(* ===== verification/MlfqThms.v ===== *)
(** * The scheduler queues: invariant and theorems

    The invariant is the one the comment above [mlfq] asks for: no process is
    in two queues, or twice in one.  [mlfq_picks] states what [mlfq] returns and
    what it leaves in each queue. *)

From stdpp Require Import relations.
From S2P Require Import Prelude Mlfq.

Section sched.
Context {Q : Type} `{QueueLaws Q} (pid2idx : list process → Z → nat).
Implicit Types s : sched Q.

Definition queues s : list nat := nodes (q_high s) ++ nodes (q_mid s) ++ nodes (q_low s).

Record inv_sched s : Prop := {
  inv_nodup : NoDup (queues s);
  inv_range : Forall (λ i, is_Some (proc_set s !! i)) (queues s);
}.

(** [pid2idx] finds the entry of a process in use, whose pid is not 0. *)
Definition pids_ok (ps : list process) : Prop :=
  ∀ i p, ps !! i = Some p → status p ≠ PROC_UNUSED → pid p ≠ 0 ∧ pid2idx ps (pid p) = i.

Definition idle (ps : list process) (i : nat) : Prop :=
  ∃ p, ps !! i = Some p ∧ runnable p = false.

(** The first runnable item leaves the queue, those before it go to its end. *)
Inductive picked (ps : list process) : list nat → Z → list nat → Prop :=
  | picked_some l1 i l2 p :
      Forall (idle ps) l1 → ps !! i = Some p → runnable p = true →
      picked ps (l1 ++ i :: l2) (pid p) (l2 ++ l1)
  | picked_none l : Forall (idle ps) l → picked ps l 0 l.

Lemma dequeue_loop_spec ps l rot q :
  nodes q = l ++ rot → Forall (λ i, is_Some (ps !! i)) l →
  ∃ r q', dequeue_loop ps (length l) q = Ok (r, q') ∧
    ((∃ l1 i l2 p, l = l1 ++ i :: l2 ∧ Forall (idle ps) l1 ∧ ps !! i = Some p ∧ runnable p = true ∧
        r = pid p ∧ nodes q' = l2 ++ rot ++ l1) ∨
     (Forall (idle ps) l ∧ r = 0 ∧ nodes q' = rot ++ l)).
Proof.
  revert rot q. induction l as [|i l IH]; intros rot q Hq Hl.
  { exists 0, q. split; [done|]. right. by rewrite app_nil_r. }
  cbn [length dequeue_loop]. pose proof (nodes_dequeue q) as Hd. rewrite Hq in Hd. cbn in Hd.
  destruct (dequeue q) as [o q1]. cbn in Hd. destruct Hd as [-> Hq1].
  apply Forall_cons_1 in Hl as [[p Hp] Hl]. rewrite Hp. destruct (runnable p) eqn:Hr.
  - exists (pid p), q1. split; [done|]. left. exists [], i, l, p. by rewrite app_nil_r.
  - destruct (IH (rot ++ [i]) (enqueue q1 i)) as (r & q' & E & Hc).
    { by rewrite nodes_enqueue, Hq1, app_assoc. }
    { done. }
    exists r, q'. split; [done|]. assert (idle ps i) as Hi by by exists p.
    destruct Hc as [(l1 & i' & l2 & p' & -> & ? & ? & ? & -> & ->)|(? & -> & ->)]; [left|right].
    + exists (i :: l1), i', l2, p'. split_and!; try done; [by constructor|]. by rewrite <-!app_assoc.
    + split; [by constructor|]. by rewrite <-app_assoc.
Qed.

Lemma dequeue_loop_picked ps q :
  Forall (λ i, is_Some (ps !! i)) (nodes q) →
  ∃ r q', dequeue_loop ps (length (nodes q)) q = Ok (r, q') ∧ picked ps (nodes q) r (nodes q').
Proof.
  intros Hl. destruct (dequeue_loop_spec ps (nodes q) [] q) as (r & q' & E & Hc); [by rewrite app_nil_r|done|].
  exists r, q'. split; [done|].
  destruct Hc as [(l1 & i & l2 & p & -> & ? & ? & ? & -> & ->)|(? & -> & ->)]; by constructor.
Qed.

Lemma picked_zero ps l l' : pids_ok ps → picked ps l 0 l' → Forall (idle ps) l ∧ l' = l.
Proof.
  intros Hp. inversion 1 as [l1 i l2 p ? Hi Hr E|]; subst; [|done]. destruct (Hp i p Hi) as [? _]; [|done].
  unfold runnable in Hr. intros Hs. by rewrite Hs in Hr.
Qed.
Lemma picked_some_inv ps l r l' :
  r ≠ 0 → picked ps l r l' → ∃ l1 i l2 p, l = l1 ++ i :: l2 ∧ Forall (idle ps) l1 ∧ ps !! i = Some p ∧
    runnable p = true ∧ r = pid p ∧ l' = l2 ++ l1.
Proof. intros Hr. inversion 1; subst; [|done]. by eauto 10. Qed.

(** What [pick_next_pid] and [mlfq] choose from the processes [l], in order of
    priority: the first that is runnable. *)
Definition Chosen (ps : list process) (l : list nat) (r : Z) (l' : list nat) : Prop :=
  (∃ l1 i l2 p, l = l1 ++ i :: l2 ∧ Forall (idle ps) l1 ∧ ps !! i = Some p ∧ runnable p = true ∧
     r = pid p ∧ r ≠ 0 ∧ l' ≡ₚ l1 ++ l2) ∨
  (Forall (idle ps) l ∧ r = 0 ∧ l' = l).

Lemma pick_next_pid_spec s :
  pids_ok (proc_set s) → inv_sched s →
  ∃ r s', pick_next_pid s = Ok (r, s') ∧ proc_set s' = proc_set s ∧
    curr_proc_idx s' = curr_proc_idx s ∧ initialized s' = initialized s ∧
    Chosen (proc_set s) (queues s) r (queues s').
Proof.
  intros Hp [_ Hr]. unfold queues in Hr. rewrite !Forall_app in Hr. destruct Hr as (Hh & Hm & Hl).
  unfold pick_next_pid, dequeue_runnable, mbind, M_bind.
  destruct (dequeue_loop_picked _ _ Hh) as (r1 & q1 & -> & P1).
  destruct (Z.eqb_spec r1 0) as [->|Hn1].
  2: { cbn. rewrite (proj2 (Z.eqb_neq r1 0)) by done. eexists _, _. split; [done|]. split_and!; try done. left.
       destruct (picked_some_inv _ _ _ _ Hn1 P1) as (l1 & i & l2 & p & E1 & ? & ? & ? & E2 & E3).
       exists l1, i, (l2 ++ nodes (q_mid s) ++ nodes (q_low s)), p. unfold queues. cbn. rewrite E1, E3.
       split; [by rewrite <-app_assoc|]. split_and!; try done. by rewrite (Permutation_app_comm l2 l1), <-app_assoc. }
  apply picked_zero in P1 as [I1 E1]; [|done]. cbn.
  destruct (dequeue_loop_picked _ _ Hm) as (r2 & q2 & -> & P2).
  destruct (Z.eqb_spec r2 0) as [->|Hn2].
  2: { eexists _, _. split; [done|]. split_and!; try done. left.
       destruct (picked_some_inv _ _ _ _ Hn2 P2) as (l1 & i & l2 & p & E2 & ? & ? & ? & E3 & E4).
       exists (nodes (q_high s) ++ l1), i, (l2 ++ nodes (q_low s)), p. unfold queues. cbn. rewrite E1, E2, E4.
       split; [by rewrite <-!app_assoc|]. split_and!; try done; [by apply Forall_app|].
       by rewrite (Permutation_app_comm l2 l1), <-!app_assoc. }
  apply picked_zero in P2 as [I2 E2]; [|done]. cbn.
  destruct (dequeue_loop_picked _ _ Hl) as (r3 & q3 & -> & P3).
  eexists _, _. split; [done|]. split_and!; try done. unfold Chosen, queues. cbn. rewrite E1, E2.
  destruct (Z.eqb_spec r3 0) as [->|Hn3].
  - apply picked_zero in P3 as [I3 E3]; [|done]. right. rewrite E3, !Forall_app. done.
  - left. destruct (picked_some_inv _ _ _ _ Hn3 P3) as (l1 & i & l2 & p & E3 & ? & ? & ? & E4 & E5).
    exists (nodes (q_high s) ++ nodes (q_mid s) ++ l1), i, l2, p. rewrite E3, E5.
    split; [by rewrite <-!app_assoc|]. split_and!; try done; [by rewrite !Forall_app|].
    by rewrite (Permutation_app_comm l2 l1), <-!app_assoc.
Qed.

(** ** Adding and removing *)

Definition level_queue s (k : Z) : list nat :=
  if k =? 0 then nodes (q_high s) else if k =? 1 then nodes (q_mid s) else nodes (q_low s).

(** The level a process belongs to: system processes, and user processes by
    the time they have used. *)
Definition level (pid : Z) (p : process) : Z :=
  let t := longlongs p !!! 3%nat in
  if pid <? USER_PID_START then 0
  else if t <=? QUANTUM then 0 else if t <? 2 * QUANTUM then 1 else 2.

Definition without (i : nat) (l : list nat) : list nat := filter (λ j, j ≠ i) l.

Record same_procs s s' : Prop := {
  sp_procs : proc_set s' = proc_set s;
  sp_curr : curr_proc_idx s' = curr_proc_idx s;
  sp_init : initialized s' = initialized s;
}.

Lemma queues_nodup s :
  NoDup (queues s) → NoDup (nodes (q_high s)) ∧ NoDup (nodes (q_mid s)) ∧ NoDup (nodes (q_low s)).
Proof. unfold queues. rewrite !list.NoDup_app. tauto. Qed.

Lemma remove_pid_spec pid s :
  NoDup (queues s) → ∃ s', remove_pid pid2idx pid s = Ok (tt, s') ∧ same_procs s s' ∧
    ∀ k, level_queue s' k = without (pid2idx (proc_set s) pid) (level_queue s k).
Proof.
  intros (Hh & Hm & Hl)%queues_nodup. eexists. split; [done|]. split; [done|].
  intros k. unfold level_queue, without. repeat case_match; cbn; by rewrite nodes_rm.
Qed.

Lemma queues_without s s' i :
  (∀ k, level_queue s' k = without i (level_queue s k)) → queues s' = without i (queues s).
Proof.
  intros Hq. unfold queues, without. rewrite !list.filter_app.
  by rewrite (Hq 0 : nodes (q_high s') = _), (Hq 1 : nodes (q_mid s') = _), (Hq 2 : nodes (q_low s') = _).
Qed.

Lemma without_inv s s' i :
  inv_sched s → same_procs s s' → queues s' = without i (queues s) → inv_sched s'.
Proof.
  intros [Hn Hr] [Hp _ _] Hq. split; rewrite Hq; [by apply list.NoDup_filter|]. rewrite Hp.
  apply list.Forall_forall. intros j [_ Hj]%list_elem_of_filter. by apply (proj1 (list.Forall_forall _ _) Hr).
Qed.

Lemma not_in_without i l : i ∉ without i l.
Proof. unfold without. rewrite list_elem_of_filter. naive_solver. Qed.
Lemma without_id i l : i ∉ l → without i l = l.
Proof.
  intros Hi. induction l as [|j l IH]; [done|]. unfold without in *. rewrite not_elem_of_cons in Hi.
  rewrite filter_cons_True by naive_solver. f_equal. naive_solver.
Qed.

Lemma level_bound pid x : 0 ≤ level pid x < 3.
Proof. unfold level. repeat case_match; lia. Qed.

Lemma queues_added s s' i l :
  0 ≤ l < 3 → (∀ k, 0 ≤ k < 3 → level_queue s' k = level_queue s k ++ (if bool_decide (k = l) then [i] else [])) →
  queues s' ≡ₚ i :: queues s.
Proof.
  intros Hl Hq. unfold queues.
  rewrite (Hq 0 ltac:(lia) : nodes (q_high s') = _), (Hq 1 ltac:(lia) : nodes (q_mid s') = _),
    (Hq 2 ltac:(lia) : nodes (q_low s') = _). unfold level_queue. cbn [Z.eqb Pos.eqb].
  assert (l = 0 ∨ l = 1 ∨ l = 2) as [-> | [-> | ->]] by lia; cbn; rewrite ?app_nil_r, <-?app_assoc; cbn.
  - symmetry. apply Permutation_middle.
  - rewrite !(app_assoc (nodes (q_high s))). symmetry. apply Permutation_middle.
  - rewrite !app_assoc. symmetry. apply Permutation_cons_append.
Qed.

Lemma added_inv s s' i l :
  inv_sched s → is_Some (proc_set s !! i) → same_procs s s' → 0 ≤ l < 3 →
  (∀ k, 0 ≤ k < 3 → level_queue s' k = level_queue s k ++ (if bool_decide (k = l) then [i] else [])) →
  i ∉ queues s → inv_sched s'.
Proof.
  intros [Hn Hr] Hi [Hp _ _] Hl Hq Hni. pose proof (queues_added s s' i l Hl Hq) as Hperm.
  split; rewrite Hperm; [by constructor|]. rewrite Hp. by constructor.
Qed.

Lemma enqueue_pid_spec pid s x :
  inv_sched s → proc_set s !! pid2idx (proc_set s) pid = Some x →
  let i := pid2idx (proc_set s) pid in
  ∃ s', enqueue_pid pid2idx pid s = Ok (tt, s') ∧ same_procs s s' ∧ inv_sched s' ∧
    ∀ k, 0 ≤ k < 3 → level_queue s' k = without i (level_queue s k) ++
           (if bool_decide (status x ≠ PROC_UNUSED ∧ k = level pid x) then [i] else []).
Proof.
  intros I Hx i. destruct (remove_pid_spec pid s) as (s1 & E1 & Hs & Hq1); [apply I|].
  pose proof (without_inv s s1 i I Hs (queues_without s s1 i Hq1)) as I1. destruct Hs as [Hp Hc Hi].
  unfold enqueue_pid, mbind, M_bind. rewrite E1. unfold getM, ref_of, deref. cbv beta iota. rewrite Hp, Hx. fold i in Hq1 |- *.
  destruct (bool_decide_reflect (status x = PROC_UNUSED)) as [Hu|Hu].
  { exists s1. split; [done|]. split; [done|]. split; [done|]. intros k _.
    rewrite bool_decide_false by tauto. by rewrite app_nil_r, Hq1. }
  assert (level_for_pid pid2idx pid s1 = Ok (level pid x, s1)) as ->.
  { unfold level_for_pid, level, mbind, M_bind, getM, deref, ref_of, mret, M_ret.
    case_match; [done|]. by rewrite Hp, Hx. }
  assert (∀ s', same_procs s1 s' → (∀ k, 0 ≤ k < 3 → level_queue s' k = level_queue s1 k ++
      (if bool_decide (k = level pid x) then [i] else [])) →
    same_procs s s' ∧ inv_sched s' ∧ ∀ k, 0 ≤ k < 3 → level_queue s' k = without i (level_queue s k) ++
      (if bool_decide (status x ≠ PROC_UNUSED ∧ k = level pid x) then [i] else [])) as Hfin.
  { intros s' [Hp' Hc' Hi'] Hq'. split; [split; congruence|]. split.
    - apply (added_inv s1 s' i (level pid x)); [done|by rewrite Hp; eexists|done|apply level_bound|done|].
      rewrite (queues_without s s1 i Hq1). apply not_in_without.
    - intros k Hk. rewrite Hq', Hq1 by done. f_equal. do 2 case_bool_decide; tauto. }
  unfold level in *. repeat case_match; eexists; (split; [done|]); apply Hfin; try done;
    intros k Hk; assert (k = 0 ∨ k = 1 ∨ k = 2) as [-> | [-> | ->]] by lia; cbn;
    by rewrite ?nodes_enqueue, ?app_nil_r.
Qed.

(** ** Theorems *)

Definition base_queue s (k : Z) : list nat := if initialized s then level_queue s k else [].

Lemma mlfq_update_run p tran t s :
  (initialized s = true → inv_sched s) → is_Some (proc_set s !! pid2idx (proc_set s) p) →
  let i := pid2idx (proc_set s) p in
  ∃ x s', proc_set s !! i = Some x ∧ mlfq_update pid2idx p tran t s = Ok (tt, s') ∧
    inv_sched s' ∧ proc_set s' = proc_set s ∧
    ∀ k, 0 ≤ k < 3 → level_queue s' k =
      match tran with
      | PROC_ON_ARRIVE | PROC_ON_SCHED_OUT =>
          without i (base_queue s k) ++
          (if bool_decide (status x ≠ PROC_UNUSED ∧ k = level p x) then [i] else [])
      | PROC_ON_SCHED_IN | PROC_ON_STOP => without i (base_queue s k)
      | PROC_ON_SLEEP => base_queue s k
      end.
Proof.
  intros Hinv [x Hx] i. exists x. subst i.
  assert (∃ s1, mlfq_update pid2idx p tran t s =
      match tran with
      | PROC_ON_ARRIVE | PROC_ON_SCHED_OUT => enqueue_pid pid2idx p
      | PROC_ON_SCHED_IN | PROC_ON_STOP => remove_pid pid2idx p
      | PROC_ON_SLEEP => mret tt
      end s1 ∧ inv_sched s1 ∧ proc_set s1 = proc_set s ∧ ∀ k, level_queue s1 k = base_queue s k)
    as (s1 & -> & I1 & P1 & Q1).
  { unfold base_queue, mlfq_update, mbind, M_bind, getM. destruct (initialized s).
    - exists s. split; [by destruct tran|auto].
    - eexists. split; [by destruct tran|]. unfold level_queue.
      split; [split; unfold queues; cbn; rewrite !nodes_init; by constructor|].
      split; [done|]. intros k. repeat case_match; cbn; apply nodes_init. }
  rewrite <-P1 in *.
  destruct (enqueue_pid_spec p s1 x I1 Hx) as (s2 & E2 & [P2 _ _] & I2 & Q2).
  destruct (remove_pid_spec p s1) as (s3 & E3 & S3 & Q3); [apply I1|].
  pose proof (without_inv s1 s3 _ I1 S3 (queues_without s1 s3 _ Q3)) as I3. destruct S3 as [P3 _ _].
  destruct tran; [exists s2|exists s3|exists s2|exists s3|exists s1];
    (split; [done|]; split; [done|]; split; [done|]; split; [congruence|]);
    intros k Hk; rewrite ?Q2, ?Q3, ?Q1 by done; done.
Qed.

### Required action
One stretch of the lines above is wanted, from the line that contains "PROC_ON_STOP => without i (base_queue s k)" through the line that contains "pose proof (without_inv s1". Output it exactly.

### Result of the task
      | PROC_ON_SCHED_IN | PROC_ON_STOP => without i (base_queue s k)
      | PROC_ON_SLEEP => base_queue s k
      end.
Proof.
  intros Hinv [x Hx] i. exists x. subst i.
  assert (∃ s1, mlfq_update pid2idx p tran t s =
      match tran with
      | PROC_ON_ARRIVE | PROC_ON_SCHED_OUT => enqueue_pid pid2idx p
      | PROC_ON_SCHED_IN | PROC_ON_STOP => remove_pid pid2idx p
      | PROC_ON_SLEEP => mret tt
      end s1 ∧ inv_sched s1 ∧ proc_set s1 = proc_set s ∧ ∀ k, level_queue s1 k = base_queue s k)
    as (s1 & -> & I1 & P1 & Q1).
  { unfold base_queue, mlfq_update, mbind, M_bind, getM. destruct (initialized s).
    - exists s. split; [by destruct tran|auto].
    - eexists. split; [by destruct tran|]. unfold level_queue.
      split; [split; unfold queues; cbn; rewrite !nodes_init; by constructor|].
      split; [done|]. intros k. repeat case_match; cbn; apply nodes_init. }
  rewrite <-P1 in *.
  destruct (enqueue_pid_spec p s1 x I1 Hx) as (s2 & E2 & [P2 _ _] & I2 & Q2).
  destruct (remove_pid_spec p s1) as (s3 & E3 & S3 & Q3); [apply I1|].
  pose proof (without_inv s1 s3 _ I1 S3 (queues_without s1 s3 _ Q3)) as I3. destruct S3 as [P3 _ _].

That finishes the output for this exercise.